Action item
Output only the lines below that start at the line containing "cat_frms : Z;" and end at the line containing "pd_sent : list", with both ends kept.

---------- Given entries ----------

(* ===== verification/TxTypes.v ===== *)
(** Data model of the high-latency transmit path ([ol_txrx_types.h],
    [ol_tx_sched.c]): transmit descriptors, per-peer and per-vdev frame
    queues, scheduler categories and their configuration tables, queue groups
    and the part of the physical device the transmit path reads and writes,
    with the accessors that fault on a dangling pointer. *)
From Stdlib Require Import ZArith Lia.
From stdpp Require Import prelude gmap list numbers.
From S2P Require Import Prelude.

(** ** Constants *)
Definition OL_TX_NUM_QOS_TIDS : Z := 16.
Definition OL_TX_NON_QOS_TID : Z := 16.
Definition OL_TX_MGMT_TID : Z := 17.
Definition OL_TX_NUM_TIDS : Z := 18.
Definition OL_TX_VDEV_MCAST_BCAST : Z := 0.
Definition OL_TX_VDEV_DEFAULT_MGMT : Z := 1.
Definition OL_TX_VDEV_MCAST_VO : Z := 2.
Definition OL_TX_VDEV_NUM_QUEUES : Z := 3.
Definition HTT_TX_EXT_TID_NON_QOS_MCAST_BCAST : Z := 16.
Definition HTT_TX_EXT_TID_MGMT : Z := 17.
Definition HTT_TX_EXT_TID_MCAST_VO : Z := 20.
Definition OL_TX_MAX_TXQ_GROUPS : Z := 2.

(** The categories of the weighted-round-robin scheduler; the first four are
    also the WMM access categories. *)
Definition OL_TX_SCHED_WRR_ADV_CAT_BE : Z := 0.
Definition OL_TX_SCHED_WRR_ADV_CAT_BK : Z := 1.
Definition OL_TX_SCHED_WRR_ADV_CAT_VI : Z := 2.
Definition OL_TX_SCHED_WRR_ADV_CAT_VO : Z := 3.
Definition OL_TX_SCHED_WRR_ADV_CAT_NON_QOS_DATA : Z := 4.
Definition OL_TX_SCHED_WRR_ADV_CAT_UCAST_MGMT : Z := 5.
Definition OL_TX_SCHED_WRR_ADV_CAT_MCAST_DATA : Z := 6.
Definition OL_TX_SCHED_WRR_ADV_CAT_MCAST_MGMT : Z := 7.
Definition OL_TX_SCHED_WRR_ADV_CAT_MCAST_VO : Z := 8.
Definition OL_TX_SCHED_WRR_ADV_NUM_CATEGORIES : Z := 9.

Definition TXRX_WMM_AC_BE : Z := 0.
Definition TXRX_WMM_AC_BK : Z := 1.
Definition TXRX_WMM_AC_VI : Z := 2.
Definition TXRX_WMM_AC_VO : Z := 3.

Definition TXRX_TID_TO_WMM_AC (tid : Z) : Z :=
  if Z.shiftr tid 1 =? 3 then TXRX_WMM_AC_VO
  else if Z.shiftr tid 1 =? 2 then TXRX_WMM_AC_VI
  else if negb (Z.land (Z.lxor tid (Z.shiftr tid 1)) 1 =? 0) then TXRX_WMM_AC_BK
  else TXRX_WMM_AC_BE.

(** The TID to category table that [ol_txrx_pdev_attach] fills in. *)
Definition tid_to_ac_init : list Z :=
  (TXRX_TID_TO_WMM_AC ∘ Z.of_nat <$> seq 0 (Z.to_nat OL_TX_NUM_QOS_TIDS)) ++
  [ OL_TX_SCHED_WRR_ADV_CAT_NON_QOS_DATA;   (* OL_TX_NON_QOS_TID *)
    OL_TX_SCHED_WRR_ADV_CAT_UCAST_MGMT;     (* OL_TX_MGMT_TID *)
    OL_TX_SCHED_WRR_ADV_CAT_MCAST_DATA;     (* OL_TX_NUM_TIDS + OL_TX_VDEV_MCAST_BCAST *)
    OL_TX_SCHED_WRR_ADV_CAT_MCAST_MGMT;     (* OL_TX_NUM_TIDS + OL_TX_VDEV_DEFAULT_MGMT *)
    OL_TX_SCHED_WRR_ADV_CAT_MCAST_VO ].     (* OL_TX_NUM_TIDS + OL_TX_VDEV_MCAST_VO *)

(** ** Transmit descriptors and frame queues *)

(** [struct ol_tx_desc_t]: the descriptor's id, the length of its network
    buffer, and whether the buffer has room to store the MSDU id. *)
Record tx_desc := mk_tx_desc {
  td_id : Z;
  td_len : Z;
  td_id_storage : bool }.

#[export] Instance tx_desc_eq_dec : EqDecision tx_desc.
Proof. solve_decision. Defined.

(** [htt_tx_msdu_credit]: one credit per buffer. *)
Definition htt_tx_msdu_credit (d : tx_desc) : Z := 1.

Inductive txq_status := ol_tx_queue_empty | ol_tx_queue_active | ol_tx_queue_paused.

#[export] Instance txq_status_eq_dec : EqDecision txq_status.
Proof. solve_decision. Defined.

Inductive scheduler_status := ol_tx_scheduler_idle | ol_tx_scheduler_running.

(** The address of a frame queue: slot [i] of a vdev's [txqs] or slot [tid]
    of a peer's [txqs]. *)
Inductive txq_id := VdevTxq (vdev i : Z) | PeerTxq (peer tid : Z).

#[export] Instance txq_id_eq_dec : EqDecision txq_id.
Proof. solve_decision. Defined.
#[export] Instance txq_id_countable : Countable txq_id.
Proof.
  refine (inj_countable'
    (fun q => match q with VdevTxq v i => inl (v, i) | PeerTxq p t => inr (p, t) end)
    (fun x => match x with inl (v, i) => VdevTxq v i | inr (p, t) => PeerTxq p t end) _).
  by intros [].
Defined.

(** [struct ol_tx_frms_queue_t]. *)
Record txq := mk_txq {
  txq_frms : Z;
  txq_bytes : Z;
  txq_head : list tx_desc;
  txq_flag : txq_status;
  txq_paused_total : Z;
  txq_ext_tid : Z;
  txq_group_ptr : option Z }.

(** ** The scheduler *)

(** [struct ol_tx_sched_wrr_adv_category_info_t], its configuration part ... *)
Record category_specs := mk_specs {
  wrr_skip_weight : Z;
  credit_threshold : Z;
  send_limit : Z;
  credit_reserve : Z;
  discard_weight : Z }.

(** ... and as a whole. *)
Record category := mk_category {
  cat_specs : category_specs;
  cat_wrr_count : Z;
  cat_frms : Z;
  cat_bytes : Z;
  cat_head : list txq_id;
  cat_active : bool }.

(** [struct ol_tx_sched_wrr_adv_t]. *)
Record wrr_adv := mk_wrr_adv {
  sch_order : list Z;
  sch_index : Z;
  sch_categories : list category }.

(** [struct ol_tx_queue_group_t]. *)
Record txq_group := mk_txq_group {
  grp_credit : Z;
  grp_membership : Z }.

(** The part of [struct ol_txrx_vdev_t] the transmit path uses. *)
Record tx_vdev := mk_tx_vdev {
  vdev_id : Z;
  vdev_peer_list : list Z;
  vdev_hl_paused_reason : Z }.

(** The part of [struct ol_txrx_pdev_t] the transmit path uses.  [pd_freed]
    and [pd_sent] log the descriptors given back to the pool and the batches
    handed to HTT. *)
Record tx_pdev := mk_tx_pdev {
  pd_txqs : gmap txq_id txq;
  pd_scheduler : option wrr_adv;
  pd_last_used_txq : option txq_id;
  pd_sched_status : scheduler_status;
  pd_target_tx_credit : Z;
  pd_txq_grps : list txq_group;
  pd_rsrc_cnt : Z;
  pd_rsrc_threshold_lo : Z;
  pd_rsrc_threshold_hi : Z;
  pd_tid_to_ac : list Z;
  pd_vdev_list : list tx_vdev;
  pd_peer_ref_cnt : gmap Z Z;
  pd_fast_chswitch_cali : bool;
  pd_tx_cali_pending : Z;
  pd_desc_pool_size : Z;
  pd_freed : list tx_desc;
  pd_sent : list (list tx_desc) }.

----------
---------- Given entries ----------

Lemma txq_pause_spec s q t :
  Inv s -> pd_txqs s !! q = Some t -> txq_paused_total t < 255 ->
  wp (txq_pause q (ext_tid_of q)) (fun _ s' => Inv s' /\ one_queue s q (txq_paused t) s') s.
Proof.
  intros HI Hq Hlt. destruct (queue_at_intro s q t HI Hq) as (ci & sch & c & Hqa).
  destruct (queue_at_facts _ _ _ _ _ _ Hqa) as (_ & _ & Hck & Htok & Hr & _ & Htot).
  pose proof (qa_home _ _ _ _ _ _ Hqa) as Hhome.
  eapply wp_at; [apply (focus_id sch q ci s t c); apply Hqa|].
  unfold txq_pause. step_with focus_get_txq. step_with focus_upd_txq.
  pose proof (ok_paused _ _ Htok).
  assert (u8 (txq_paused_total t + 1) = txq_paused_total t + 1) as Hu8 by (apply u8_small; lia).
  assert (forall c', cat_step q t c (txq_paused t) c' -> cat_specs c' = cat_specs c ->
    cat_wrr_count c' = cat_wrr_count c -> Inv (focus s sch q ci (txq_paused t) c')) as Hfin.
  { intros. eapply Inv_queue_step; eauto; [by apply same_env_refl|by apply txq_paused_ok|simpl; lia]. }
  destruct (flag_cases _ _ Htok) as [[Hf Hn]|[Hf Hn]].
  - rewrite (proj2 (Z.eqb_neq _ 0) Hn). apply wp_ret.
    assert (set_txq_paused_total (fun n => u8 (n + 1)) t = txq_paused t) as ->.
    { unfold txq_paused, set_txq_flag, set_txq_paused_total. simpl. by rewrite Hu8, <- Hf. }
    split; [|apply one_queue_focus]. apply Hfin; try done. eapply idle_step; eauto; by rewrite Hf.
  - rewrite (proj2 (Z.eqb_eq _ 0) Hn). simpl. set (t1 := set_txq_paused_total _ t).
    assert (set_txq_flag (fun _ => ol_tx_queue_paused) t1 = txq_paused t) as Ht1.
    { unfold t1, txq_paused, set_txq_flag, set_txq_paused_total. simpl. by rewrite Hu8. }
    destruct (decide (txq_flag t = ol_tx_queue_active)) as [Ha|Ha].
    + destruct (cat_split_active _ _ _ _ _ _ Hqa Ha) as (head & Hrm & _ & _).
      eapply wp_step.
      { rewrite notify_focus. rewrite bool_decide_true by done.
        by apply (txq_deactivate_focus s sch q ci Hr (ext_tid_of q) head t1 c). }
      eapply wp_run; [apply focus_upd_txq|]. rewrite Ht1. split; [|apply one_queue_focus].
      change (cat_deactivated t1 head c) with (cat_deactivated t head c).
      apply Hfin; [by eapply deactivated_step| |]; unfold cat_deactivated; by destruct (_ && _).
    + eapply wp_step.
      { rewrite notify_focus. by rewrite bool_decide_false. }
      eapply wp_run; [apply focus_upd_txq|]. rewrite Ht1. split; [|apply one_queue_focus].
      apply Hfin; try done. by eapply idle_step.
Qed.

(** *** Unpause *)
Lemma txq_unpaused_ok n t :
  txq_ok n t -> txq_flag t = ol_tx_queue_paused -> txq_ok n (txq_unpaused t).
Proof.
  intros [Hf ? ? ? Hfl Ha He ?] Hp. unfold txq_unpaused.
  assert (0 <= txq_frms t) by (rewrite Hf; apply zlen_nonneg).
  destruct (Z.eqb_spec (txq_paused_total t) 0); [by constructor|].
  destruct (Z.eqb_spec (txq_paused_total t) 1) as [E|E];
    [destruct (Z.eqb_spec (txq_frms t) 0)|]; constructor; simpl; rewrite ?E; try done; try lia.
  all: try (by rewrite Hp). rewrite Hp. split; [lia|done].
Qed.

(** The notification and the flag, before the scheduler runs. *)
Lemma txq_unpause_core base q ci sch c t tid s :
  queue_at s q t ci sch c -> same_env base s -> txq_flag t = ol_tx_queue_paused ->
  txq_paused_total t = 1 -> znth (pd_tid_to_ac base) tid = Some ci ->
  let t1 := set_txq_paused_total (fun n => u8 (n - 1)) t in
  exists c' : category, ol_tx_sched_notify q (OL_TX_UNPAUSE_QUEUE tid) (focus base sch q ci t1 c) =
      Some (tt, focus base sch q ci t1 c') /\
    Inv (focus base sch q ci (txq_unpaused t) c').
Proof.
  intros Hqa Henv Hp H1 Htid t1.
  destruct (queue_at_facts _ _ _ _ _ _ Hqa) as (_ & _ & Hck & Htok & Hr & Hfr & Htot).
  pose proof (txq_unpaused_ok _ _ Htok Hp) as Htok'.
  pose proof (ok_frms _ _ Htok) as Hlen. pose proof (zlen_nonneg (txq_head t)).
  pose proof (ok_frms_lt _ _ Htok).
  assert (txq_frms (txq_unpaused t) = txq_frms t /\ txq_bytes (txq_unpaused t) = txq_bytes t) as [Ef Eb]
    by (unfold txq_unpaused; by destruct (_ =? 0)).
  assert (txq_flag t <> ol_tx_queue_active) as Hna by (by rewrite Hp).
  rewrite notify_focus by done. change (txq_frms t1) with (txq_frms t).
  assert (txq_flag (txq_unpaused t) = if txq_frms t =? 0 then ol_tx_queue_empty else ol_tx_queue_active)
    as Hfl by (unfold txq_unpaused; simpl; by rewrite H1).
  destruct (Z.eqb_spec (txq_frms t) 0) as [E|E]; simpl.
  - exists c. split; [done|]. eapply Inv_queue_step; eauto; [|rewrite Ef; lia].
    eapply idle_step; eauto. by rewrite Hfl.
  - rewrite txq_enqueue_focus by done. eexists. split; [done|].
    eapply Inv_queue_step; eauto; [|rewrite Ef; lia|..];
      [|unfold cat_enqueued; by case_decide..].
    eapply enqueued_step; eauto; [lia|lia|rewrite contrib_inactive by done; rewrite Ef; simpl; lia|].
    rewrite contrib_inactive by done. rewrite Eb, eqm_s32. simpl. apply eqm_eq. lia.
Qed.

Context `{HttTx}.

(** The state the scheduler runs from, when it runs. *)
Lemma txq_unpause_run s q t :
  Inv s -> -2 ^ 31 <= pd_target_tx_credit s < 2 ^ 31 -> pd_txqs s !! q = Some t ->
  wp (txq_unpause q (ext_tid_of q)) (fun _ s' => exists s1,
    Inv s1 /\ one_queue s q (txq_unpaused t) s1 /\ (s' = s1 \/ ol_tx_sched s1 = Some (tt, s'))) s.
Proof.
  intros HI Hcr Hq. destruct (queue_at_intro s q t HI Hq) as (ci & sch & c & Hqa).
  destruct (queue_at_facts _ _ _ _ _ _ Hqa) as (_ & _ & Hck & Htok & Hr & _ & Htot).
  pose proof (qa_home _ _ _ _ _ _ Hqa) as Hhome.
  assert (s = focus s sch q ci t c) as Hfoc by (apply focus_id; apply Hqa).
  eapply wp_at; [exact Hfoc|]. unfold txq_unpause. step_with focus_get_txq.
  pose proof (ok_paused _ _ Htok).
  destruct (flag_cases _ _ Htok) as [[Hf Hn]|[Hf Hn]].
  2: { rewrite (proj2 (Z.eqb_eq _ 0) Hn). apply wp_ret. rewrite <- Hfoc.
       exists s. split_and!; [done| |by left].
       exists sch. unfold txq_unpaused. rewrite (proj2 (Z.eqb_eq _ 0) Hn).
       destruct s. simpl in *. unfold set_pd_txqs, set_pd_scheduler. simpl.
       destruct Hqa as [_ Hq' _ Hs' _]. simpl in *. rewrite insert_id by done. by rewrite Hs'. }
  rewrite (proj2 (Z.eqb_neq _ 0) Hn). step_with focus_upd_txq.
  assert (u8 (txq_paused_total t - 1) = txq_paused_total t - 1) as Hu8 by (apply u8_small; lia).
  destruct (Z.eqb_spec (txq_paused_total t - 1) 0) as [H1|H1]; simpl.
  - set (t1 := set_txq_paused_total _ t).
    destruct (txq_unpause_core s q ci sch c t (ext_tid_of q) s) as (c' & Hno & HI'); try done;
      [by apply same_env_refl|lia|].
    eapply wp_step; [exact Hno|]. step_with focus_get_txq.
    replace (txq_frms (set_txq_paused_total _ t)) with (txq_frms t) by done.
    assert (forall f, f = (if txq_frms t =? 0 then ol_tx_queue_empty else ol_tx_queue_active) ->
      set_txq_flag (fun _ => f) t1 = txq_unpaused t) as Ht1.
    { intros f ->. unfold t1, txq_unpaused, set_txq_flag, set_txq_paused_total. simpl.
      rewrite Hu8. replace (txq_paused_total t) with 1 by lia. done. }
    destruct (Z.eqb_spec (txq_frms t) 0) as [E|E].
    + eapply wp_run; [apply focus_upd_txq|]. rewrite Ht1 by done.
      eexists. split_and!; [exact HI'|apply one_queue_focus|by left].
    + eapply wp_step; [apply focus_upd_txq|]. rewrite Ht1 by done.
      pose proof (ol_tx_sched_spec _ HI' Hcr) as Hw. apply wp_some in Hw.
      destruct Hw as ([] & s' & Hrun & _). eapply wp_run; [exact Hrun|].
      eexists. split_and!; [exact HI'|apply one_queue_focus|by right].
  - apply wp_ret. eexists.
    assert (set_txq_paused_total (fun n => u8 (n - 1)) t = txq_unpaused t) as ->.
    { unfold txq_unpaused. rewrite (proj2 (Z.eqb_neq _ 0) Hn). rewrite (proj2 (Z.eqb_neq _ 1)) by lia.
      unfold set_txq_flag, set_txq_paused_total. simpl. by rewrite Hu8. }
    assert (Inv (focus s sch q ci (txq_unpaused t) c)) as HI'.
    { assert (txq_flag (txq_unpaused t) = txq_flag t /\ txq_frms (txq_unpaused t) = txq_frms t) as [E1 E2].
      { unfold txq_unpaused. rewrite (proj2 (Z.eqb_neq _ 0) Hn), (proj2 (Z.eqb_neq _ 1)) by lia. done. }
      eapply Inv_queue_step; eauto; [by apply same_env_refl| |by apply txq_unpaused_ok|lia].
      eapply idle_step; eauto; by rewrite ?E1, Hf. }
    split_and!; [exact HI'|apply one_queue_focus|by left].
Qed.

----------

Solution to the exercise
  cat_frms : Z;
  cat_bytes : Z;
  cat_head : list txq_id;
  cat_active : bool }.

(** [struct ol_tx_sched_wrr_adv_t]. *)
Record wrr_adv := mk_wrr_adv {
  sch_order : list Z;
  sch_index : Z;
  sch_categories : list category }.

(** [struct ol_tx_queue_group_t]. *)
Record txq_group := mk_txq_group {
  grp_credit : Z;
  grp_membership : Z }.

(** The part of [struct ol_txrx_vdev_t] the transmit path uses. *)
Record tx_vdev := mk_tx_vdev {
  vdev_id : Z;
  vdev_peer_list : list Z;
  vdev_hl_paused_reason : Z }.

(** The part of [struct ol_txrx_pdev_t] the transmit path uses.  [pd_freed]
    and [pd_sent] log the descriptors given back to the pool and the batches
    handed to HTT. *)
Record tx_pdev := mk_tx_pdev {
  pd_txqs : gmap txq_id txq;
  pd_scheduler : option wrr_adv;
  pd_last_used_txq : option txq_id;
  pd_sched_status : scheduler_status;
  pd_target_tx_credit : Z;
  pd_txq_grps : list txq_group;
  pd_rsrc_cnt : Z;
  pd_rsrc_threshold_lo : Z;
  pd_rsrc_threshold_hi : Z;
  pd_tid_to_ac : list Z;
  pd_vdev_list : list tx_vdev;
  pd_peer_ref_cnt : gmap Z Z;
  pd_fast_chswitch_cali : bool;
  pd_tx_cali_pending : Z;
  pd_desc_pool_size : Z;
  pd_freed : list tx_desc;
  pd_sent : list (list tx_desc) }.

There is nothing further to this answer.